Programmatic checkout of Databricks Repos branch

839 Views Asked by At

I have an integration test that compares the output from running the same scripts from 2 different branches (ie, master and a feature branch). Currently this test kicks off from my local machine, but I'd like to migrate it to a Databricks job, and run it entirely from the Workflows interface.

I'm able to recreate most of the existing integration test (written in Python) using notebooks and dbutils, with the exception of the feature branch checkout. I can make a call from my local machine to the Repos REST API to perform the checkout, but (from what I can tell) I can't make that same call from a job that's running on the Databricks cloud. (I run into credentials/authentication issues when I try, and my solutions are getting increasingly hacky.)

Is there a way to checkout a branch using pure Python code; something like a dbutils.repos.checkout()? Alternatively, is there a safe way to call the REST APIs from from a job that's running on the Databricks cloud?

2

There are 2 best solutions below

5
Alex Ott On BEST ANSWER

You can either use Repos REST API, specifically, the Update command of it. But in case of doing CI/CD, it's easier to use databricks repos update command of Databricks CLI, like this:

databricks repos update --path <path> --branch <branch>

P.S. I have end-to-end example of doing CI/CD for Repos + Notebooks on Azure DevOps, but approach will be the same for other systems. Here is an example of using Databricks CLI for checkout.

1
George Sotiropoulos On

Just for the record I give some code that you can execute in a notebook and "update" another repo folder and then execute it. I believe it does what the accepted answer says, by using the databricksapi within databricks notebook.

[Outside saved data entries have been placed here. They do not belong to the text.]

Fixpoint decode_blocks (n : nat) (enc : list Z) : outcome (option (list Z)) :=
  match n with
  | O => mret (Some [])
  | S n' =>
      b ← decode_block (take (Z.to_nat full_encoded_block_size) enc);
      match b with
      | None => mret None
      | Some d =>
          r ← decode_blocks n' (drop (Z.to_nat full_encoded_block_size) enc);
          mret (option_map (app d) r)
      end
  end.

Definition decode (enc : list Z) : outcome (option (list Z)) :=
  match enc with
  | [] => mret (Some [])
  | _ =>
      let full_block_count := Z.of_nat (length enc) / full_encoded_block_size in
      let last_block_size := Z.of_nat (length enc) mod full_encoded_block_size in
      last_block_decoded_size ← decoded_block_sizes last_block_size;
      if last_block_decoded_size <? 0 then mret None
      else
        r ← decode_blocks (Z.to_nat full_block_count) enc;
        match r with
        | None => mret None
        | Some data =>
            if 0 <? last_block_size then
              l ← decode_block (drop (Z.to_nat (full_block_count * full_encoded_block_size)) enc);
              mret (option_map (app data) l)
            else mret (Some data)
        end
  end.

Section Address.
(** [Crypto::cn_fast_hash]: the 32 bytes of a hash. *)
Variable cn_fast_hash : list Z → list Z.

Definition encode_addr (tag : Z) (data : list Z) : outcome (list Z) :=
  let buf := get_varint_data tag in
  let buf := buf ++ data in
  let hash := cn_fast_hash buf in
  let buf := buf ++ take (Z.to_nat addr_checksum_size) hash in
  encode buf.

Definition decode_addr (addr : list Z) : outcome (option (Z * list Z)) :=
  r ← decode addr;
  match r with
  | None => mret None
  | Some addr_data =>
      let size := Z.of_nat (length addr_data) in
      if size <=? addr_checksum_size then mret None
      else
        checksum ← substr addr_data (size - addr_checksum_size) None;
        let addr_data := take (Z.to_nat (size - addr_checksum_size)) addr_data in
        let hash := cn_fast_hash addr_data in
        let expected_checksum := take (Z.to_nat addr_checksum_size) hash in
        if negb (bool_decide (expected_checksum = checksum)) then mret None
        else
          let '(read, tag, _) := read_varint 64 addr_data in
          if read <=? 0 then mret None
          else data ← substr addr_data read None; mret (Some (tag, data))
  end.
End Address.

(** ** Digits *)

(** The value of big-endian base-58 digits, and the [n] digits of a number. *)
Definition be58 (ds : list Z) : Z := fold_left (λ acc d, acc * 58 + d) ds 0.

Fixpoint digits58 (n : nat) (num : Z) : list Z :=
  match n with O => [] | S n' => digits58 n' (num / 58) ++ [num mod 58] end.

Definition is_digit58 (d : Z) : Prop := 0 <= d < 58.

context = json.loads(dbutils.notebook.entry_point.getDbutils().notebook().getContext().toJson())
url = context['extraContext']['api_url']
token = context['extraContext']['api_token']
from databricks_cli.repos.api import ReposApi
from databricks_cli.sdk.api_client import ApiClient
from databricks_cli.workspace.api import WorkspaceApi


api_client = ApiClient(
    host=url,
    token=token
)
repo_url = "https://[email protected]/your_repo_url" # same as the one you use to clone
repos_path = "/Repos/your_repo/"
repos_api = ReposApi(api_client)
workspace_api = WorkspaceApi(api_client)


workspace_api.mkdirs(repos_path) # 1. create the initial folder if doesnt exist
# 2. Then if the repo already exists, delete it and create it again. That is, to ensure that you get the update branch you want. 
try: 
  repo_id = repos_api.get_repo_id(repos_path+ "your_repo")
  repos_api.delete(repo_id)
except RuntimeError:
  pass

repos_api.create(url=repo_url,  path=  repos_path+ "your_repo",  provider = 'azureDevOpsServices' )
repos_api.update(repo_id = repos_api.get_repo_id( repos_path+ "your_repo"),
                 branch='master', tag = None)

What it does:

  1. First connects using the context.
  2. Then deletes the target folder if exists
  3. creates and updates. (probably update is redundant)

I am deleting the existing folder o avoid conflicts with local changes. If someone made changes in the target Repo folder and you just update, you pull the changes from the origin but doesnt remove you changes existing there. With delete and create , it’s like resetting the folder.

In that way you can execute a script from another repo.

Alternatively, another way to do that is to create a job in databricks and use the databricksAPI to run it. However, you will have to create different job for each different notebook to be executed.